Les questions se succèdent, cela me semble interminable, même si Gavril n’interroge
pas toutes les filles. Enfin, les caméras s’éteignent. Pour autant, la soirée n’est pas
terminée. Il reste encore le dîner, qui dure d’ordinaire une bonne heure.
— Tout va bien ? me demande Madeline.
— Sûrement un peu de fatigue.
Des éclats de rire attirent notre attention. Le prince discute avec les filles de la
première rangée.
— J’aime bien la façon dont il est coiffé ce soir, fait remarquer Madeline.
C’est alors que Clarkson parcourt du regard les autres rangées, ses yeux se posent
sur moi. Je me mets debout et je le salue d’une petite courbette tandis qu’il approche. Il
pose une main sur mon dos et m’attire vers lui, dissimulant nos visages aux autres.
— Êtes-vous malade ?
— J’ai essayé de le cacher mais j’ai terriblement mal à la tête. Il faut que j’aille
m’étendre.
— Prenez mon bras. Souriez.
J’esquisse un petit sourire. Tout est plus facile quand il est à mes côtés.

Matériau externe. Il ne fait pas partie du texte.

(** X1.  The phases of a run.  Whatever a run of [main] comes to, its
    events are in one of four shapes.  (1) Nothing at all: it failed before
    its first message.  (2) The first message and a pool start that did not
    succeed: no scheduler call; or submissions of the worker command line,
    the last of which failed; or such submissions followed only by polls of
    the whole pool, none answering "yes", and sleeps.  No driver is
    submitted and nothing is stopped.  (3) A pool start that succeeded
    (submissions of the worker command line, polls of the whole pool
    answering "no", each followed by a sleep, the poll answering "yes"), the
    second message, and a driver phase that has not ended: no scheduler
    call, or the submission of the driver command line and then, if it
    succeeded, polls of that job alone and sleeps; nothing is stopped.
    (4) The same with a driver phase that ended, then the third message and
    one call of [stop_job] per handle of the pool, in order.  So the driver
    is submitted only after [are_running] answered "yes" for the whole pool,
    and [stop_job] is called only on handles of the pool, after the driver
    phase. *)
Theorem main_phases {W : Type} (env : @Env W) (fuel : nat)
    (config_file fc_dir : string) (run_info_yaml : option string) (s : @state W) :
  exists tr,
    trace (main env fuel config_file fc_dir run_info_yaml s).2 = trace s ++ tr /\
    ((tr = [] /\
      exists e, (main env fuel config_file fc_dir run_info_yaml s).1 = Raise e) \/
     (exists tr_w,
        tr = EvPrint "Starting cluster workers" :: tr_w /\
        (tr_w = [] \/
         exists config args program_cl,
           load_config env config_file (world s) = inr config /\
           worker_call config config_file args program_cl /\
           pool_not_started args program_cl tr_w) /\
        stops tr_w = [] /\
        (main env fuel config_file fc_dir run_info_yaml s).1 <> Return tt) \/
     (exists config args program_cl jobids tr_w tr_d,
        tr = EvPrint "Starting cluster workers" :: tr_w ++
             EvPrint "Running analysis" :: tr_d /\
        load_config env config_file (world s) = inr config /\
        worker_call config config_file args program_cl /\
        pool_started args program_cl jobids tr_w /\
        (tr_d = [] \/
         exists args_d program_cl_d,
           driver_call config config_file fc_dir run_info_yaml args_d program_cl_d /\
           driver_phase args_d program_cl_d tr_d) /\
        stops tr_d = [] /\
        (main env fuel config_file fc_dir run_info_yaml s).1 = OutOfFuel) \/
     (exists config args program_cl jobids tr_w tr_d tr_s,
        tr = EvPrint "Starting cluster workers" :: tr_w ++
             EvPrint "Running analysis" :: tr_d ++
             EvPrint "Cleaning up cluster workers" :: tr_s /\
        load_config env config_file (world s) = inr config /\
        worker_call config config_file args program_cl /\
        pool_started args program_cl jobids tr_w /\
        (tr_d = [] \/
         exists args_d program_cl_d,
           driver_call config config_file fc_dir run_info_yaml args_d program_cl_d /\
           driver_phase args_d program_cl_d tr_d) /\
        stops tr_d = [] /\
        stop_calls jobids tr_s /\
        (main env fuel config_file fc_dir run_info_yaml s).1 <> OutOfFuel)).
Proof.
  set (res := main env fuel config_file fc_dir run_info_yaml s).
  pattern res. match goal with |- ?P res => set (Q := P) end.
  assert (forall e, Q (Raise e, s)) as Hearly.
  { intros e. exists []. rewrite app_nil_r. split; [done|]. left. split; [done|].
    by exists e. }
  subst res.
  unfold main. rewrite bind_run. cbv beta.
  destruct (load_config env config_file (world s)) as [e|config] eqn:Hload;
    [apply Hearly|].
  cbn [lift ret]. unfold config_item at 1. rewrite bind_lift.
  destruct (getitem2 config "algorithm" "num_cores") as [e|nc]; [apply Hearly|].
  rewrite bind_run. destruct (eq_str nc "messaging"); [|apply Hearly].
  cbn [assert_ ret]. unfold config_item at 1. rewrite bind_lift.
  destruct (getitem2 config "distributed" "cluster_platform") as [e|cp];
    [apply Hearly|].
  rewrite bind_run.
  assert (exists o : exn + pyobj,
             match cp with
             | VStr name =>
                 match globals_ env name with
                 | Some o => ret o
                 | None => raise (KeyError cp)
                 end
             | _ => raise (KeyError cp)
             end s = lift o s) as [o ->].
  { destruct cp as [| | |name]; try (by eexists (inl _)).
    destruct (globals_ env name) as [o|]; [by exists (inr o) | by eexists (inl _)]. }
  destruct o as [e|cluster]; [apply Hearly|]. cbn [lift ret].
  rewrite bind_run.
  change (print "Starting cluster workers" s)
    with (Return tt, after s (world s) [EvPrint "Starting cluster workers"]).
  cbv beta iota. rewrite bind_run.
  set (s1 := after s (world s) [EvPrint "Starting cluster workers"]).
  destruct (start_workers env fuel cluster config config_file s1) as [r1 s2] eqn:Hstart.
  destruct (start_workers_cases env _ _ _ _ _ _ _ Hstart) as (tr_w & Htr_w & Hshape).
  destruct (start_workers_no_stop env fuel cluster config config_file s1)
    as (tr_w' & Htr_w' & Hns_w).
  rewrite Hstart in Htr_w'. cbn [snd] in Htr_w'.
  assert (tr_w' = tr_w) as -> by (rewrite Htr_w in Htr_w'; by apply app_inv_head in Htr_w').
  apply Forall_not_stop in Hns_w.
  assert (trace s2 = trace s ++ EvPrint "Starting cluster workers" :: tr_w) as Htr2.
  { rewrite Htr_w. unfold s1. cbn [after trace]. by rewrite <- app_assoc. }
  destruct r1 as [jobids|e|]; cycle 1.
  { exists (EvPrint "Starting cluster workers" :: tr_w). split; [exact Htr2|].
    right. left. exists tr_w. split; [done|]. split; [|by split].
    destruct Hshape as [->|(args & cl & Hcall & Hnot)]; [by left|].
    right. by exists config, args, cl. }
  { exists (EvPrint "Starting cluster workers" :: tr_w). split; [exact Htr2|].
    right. left. exists tr_w. split; [done|]. split; [|by split].
    destruct Hshape as [->|(args & cl & Hcall & Hnot)]; [by left|].
    right. by exists config, args, cl. }
  destruct Hshape as (args & cl & Hcall & Hpool).
  destruct (start_workers_returned env _ _ _ _ _ _ _ Hstart) as (c & _ & -> & _).
  rewrite try_finally_run, bind_run.
  change (print "Running analysis" s2)
    with (Return tt, after s2 (world s2) [EvPrint "Running analysis"]).
  cbv beta iota.
  set (s3 := after s2 (world s2) [EvPrint "Running analysis"]).
  destruct (run_analysis env fuel config_file fc_dir run_info_yaml (Backend c) config s3)
    as [r s4] eqn:Hrun.
  destruct (run_analysis_no_stop env fuel config_file fc_dir run_info_yaml (Backend c)
              config s3) as (tr_d & Htr_d & Hns_d).
  rewrite Hrun in Htr_d. cbn [snd] in Htr_d. apply Forall_not_stop in Hns_d.
  destruct (run_analysis_phase env fuel config_file fc_dir run_info_yaml (Backend c)
              config s3) as (tr_d' & Htr_d' & Hphase).
  rewrite Hrun in Htr_d'. cbn [snd] in Htr_d'.
  assert (tr_d' = tr_d) as -> by (rewrite Htr_d in Htr_d'; by apply app_inv_head in Htr_d').
  assert (trace s4 = trace s ++ EvPrint "Starting cluster workers" :: tr_w ++
                     EvPrint "Running analysis" :: tr_d) as Htr4.
  { rewrite Htr_d. unfold s3. cbn [after trace]. rewrite Htr2.
    rewrite <- !app_assoc. reflexivity. }
  assert ((print "Cleaning up cluster workers" ;; stop_workers (Backend c) jobids) s4
          = stop_workers (Backend c) jobids
              (after s4 (world s4) [EvPrint "Cleaning up cluster workers"])) as Hfin
    by reflexivity.
  destruct (stop_workers_run env c jobids
              (after s4 (world s4) [EvPrint "Cleaning up cluster workers"]))
    as (w' & tr_s & Hstop & Hcalls & _).
  rewrite Hstop, after_after in Hfin.
  assert (trace (after s4 w' ([EvPrint "Cleaning up cluster workers"] ++ tr_s)) =
          trace s ++ EvPrint "Starting cluster workers" :: tr_w ++
          EvPrint "Running analysis" :: tr_d ++
          EvPrint "Cleaning up cluster workers" :: tr_s) as Htr5.
  { cbn [after trace]. rewrite Htr4, <- app_assoc. f_equal. simpl. f_equal.
    by rewrite <- app_assoc. }
  destruct r as [[]|e|].
  - rewrite Hfin. eexists. split; [exact Htr5|]. do 3 right.
    exists config, args, cl, jobids, tr_w, tr_d, tr_s. by repeat split.
  - rewrite Hfin. eexists. split; [exact Htr5|]. do 3 right.
    exists config, args, cl, jobids, tr_w, tr_d, tr_s. by repeat split.
  - eexists. split; [exact Htr4|]. do 2 right. left.
    exists config, args, cl, jobids, tr_w, tr_d. by repeat split.
Qed.

(** X2.  What [start_workers] may do, whatever its outcome, with [N]
    workers configured: either a submission fails after fewer than [N] have
    succeeded, and that is the end of it (the exception is passed on, nothing
    is polled); or [N] submissions succeed and from then on it only polls
    [are_running] on the list of all [N] handles and sleeps five seconds.  It
    never polls a part of the pool and never submits after a poll. *)
Theorem start_workers_polls_full_set {W : Type} (env : @Env W) (c : @Cluster W)
    (config : Config) (config_file pa : string) (wp : value) (N : Z)
    (fuel : nat) (s : @state W) :
  getitem2 config "distributed" "platform_args" = inr (VStr pa) ->
  getitem2 config "analysis" "worker_program" = inr wp ->
  getitem2 config "distributed" "num_workers" = inr (VInt N) ->
  exists tr,
    trace (start_workers env fuel (Backend c) config config_file s).2 = trace s ++ tr /\
    ((exists done e,
         (length done < Z.to_nat N)%nat /\
         tr = submits (split_from "" pa) [wp; VStr config_file] done ++
              [EvSubmit (split_from "" pa) [wp; VStr config_file] (inl e)] /\
         (start_workers env fuel (Backend c) config config_file s).1 = Raise e) \/
     (exists jobids tr_p,
         length jobids = Z.to_nat N /\
         tr = submits (split_from "" pa) [wp; VStr config_file] jobids ++ tr_p /\
         Forall (waits_on jobids) tr_p)).
Proof.
  intros Hpa Hwp Hnw.
  rewrite (start_workers_unfold env fuel (Backend c) config config_file pa wp
             (VInt N) (Z.to_nat N) s Hpa Hwp Hnw eq_refl).
  rewrite bind_run.
  destruct (list_comp _ _ s) as [r1 s1] eqn:E1.
  apply (submit_all_shape env) in E1.
  destruct r1 as [ids|e|]; [| |done].
  - destruct E1 as (Hlen & Htr1 & _).
    destruct (wait_loop_waits env fuel (Backend c) ids s1) as (tr_p & Htr_p & Hw).
    exists (submits (split_from "" pa) [wp; VStr config_file] ids ++ tr_p). split.
    + etransitivity; [exact Htr_p|]. by rewrite Htr1, <- app_assoc.
    + right. by exists ids, tr_p.
  - destruct E1 as (done_ & Hlen & Htr1 & _).
    eexists. split; [exact Htr1|]. left. by exists done_, e.
Qed.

— C’est très généreux de votre part de me faire l’honneur de votre présence, dit-il,
assez fort pour que les autres filles l’entendent. J’essaie de me rappeler quelle est votre
pâtisserie préférée.
Je ne lui réponds pas et je plaque un sourire forcé sur mon visage tandis que nous
quittons le studio. Mon sourire s’effrite dès que j’ai franchi le seuil et, au bout du couloir,
Clarkson me prend dans ses bras.
— Allons voir le médecin royal.
Je ferme les yeux. La nausée monte, j’ai des sueurs froides. Mais je me sens mieux
dans ses bras que sur une chaise, ou couchée. Malgré le tangage, être blottie contre lui,
la tête sur son épaule, c’est un véritable bonheur.
Une autre infirmière est de garde ce soir, tout aussi prévenante que la première. Elle
aide Clarkson à m’étendre sur un lit et glisse un oreiller sous mes pieds.

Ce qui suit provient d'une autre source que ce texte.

(** X15.  The conversion of a 24-bit surface is a round trip as well.
    With numpy, numarray or Numeric set and a [tostring()] that returns
    the string the array was made from, for every 3-bytes-per-pixel
    surface that has pixels, [blit_array(surface, array2d(surface))]
    writes every pixel byte back where it was, on both byte orders: the
    zero byte that [array2d] adds to a pixel is the byte that
    [blit_array] trims.  The padding of the rows is written as zero
    bytes. *)
Theorem round_trip_of_a_24_bit_surface
    (m : array_module) (lil_endian : bool) (tostring : ndarray -> bytes)
    (surf : SDL_Surface) :
  wf_surface surf ->
  m ∈ [numpy; numarray; Numeric] ->
  BytesPerPixel surf = 3 ->
  0 < w surf -> 0 < h surf ->
  (forall a, array2d (Some m) lil_endian surf = Ok a -> tostring a = ar_data a) ->
  exists a,
    array2d (Some m) lil_endian surf = Ok a /\
    itemsize (ar_type a) = 4 /\
    blit_array (Some m) lil_endian tostring surf a = (Ok tt, repadded surf) /\
    pixel_bytes (with_pixels surf (repadded surf)) = pixel_bytes surf /\
    length (repadded surf) = length (pixels surf).
Proof.
  intros Hwf Hm Hb Hw Hh Hts.
  destruct (array2d_spec m lil_endian surf Hwf Hm ltac:(lia) ltac:(nia))
    as (t & Ha & Ht & Hlen).
  assert (array_bpp surf = 4) as Hbpp4 by (unfold array_bpp; by rewrite Hb).
  rewrite Hbpp4 in *.
  set (a := {| ar_data := array_bytes lil_endian surf; ar_type := t;
               ar_shape := [w surf; h surf];
               ar_strides := [4; 4 * w surf] |}) in *.
  pose proof (Hts a Ha) as Hdata. simpl in Hdata.
  pose proof (length_pixel_bytes surf Hwf ltac:(lia)) as Hpb.
  set (n := Z.to_nat (w surf * h surf)).
  assert (length (pixel_bytes surf) = (n * 3)%nat) as Hpb3.
  { rewrite Hpb, Hb. unfold n. rewrite !Z2Nat.inj_mul by lia. simpl. lia. }
  destruct (blit_array_spec m lil_endian tostring surf a) as [Hrun _];
    [done|lia|done|done|done|simpl; lia|simpl; rewrite Hdata, Ht; lia|].
  assert (concat ((fun i => fit lil_endian (Z.to_nat (itemsize (ar_type a)))
                              (Z.to_nat (BytesPerPixel surf))
                              (pixel (Z.to_nat (itemsize (ar_type a)))
                                     (tostring a) i))
                    <$> seq 0 (Z.to_nat (w surf * h surf)))
          = pixel_bytes surf) as Hround.
  { fold n.
    transitivity (concat (pixel 3 (pixel_bytes surf) <$> seq 0 n));
      [|by apply concat_pixels].
    f_equal.
    apply list_fmap_ext. intros i x Hx. apply lookup_seq in Hx as [-> Hx].
    simpl. rewrite Hdata, Ht, Hb. unfold array_bytes. rewrite Hb. simpl.
    change (Z.to_nat 4) with 4%nat. change (Z.to_nat 3) with 3%nat. fold n.
    assert (length (pixel 3 (pixel_bytes surf) i) = 3%nat) as Hpx
      by (by apply (length_pixel 3 _ n)).
    rewrite (pixel_concat 4
               (fun i => widen lil_endian (pixel 3 (pixel_bytes surf) i)) n i);
      [|intros j Hj|done].
    - unfold fit, widen. simpl. destruct lil_endian.
      + rewrite take_app_length'; done.
      + done.
    - unfold widen.
      destruct lil_endian; simpl; rewrite ?length_app;
        rewrite (length_pixel 3 _ n) by done; simpl; lia. }
  rewrite Hround in Hrun.
  rewrite laid_out_pixel_bytes in Hrun by (done || lia).
  exists a. split_and!; [done|by simpl|done| |].
  - apply pixel_bytes_repadded; (done || lia).
  - apply length_repadded; (done || lia).
Qed.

— Le docteur dort, nous explique-t-elle. Il est resté debout toute la nuit et une grande
partie de la journée pour aider deux femmes de chambre à accoucher. Deux garçons ! À
un quart d’heure d’intervalle !
La bonne nouvelle m’arrache un sourire.
— Inutile de le déranger. Ce n’est qu’un mal de crâne, ça va passer.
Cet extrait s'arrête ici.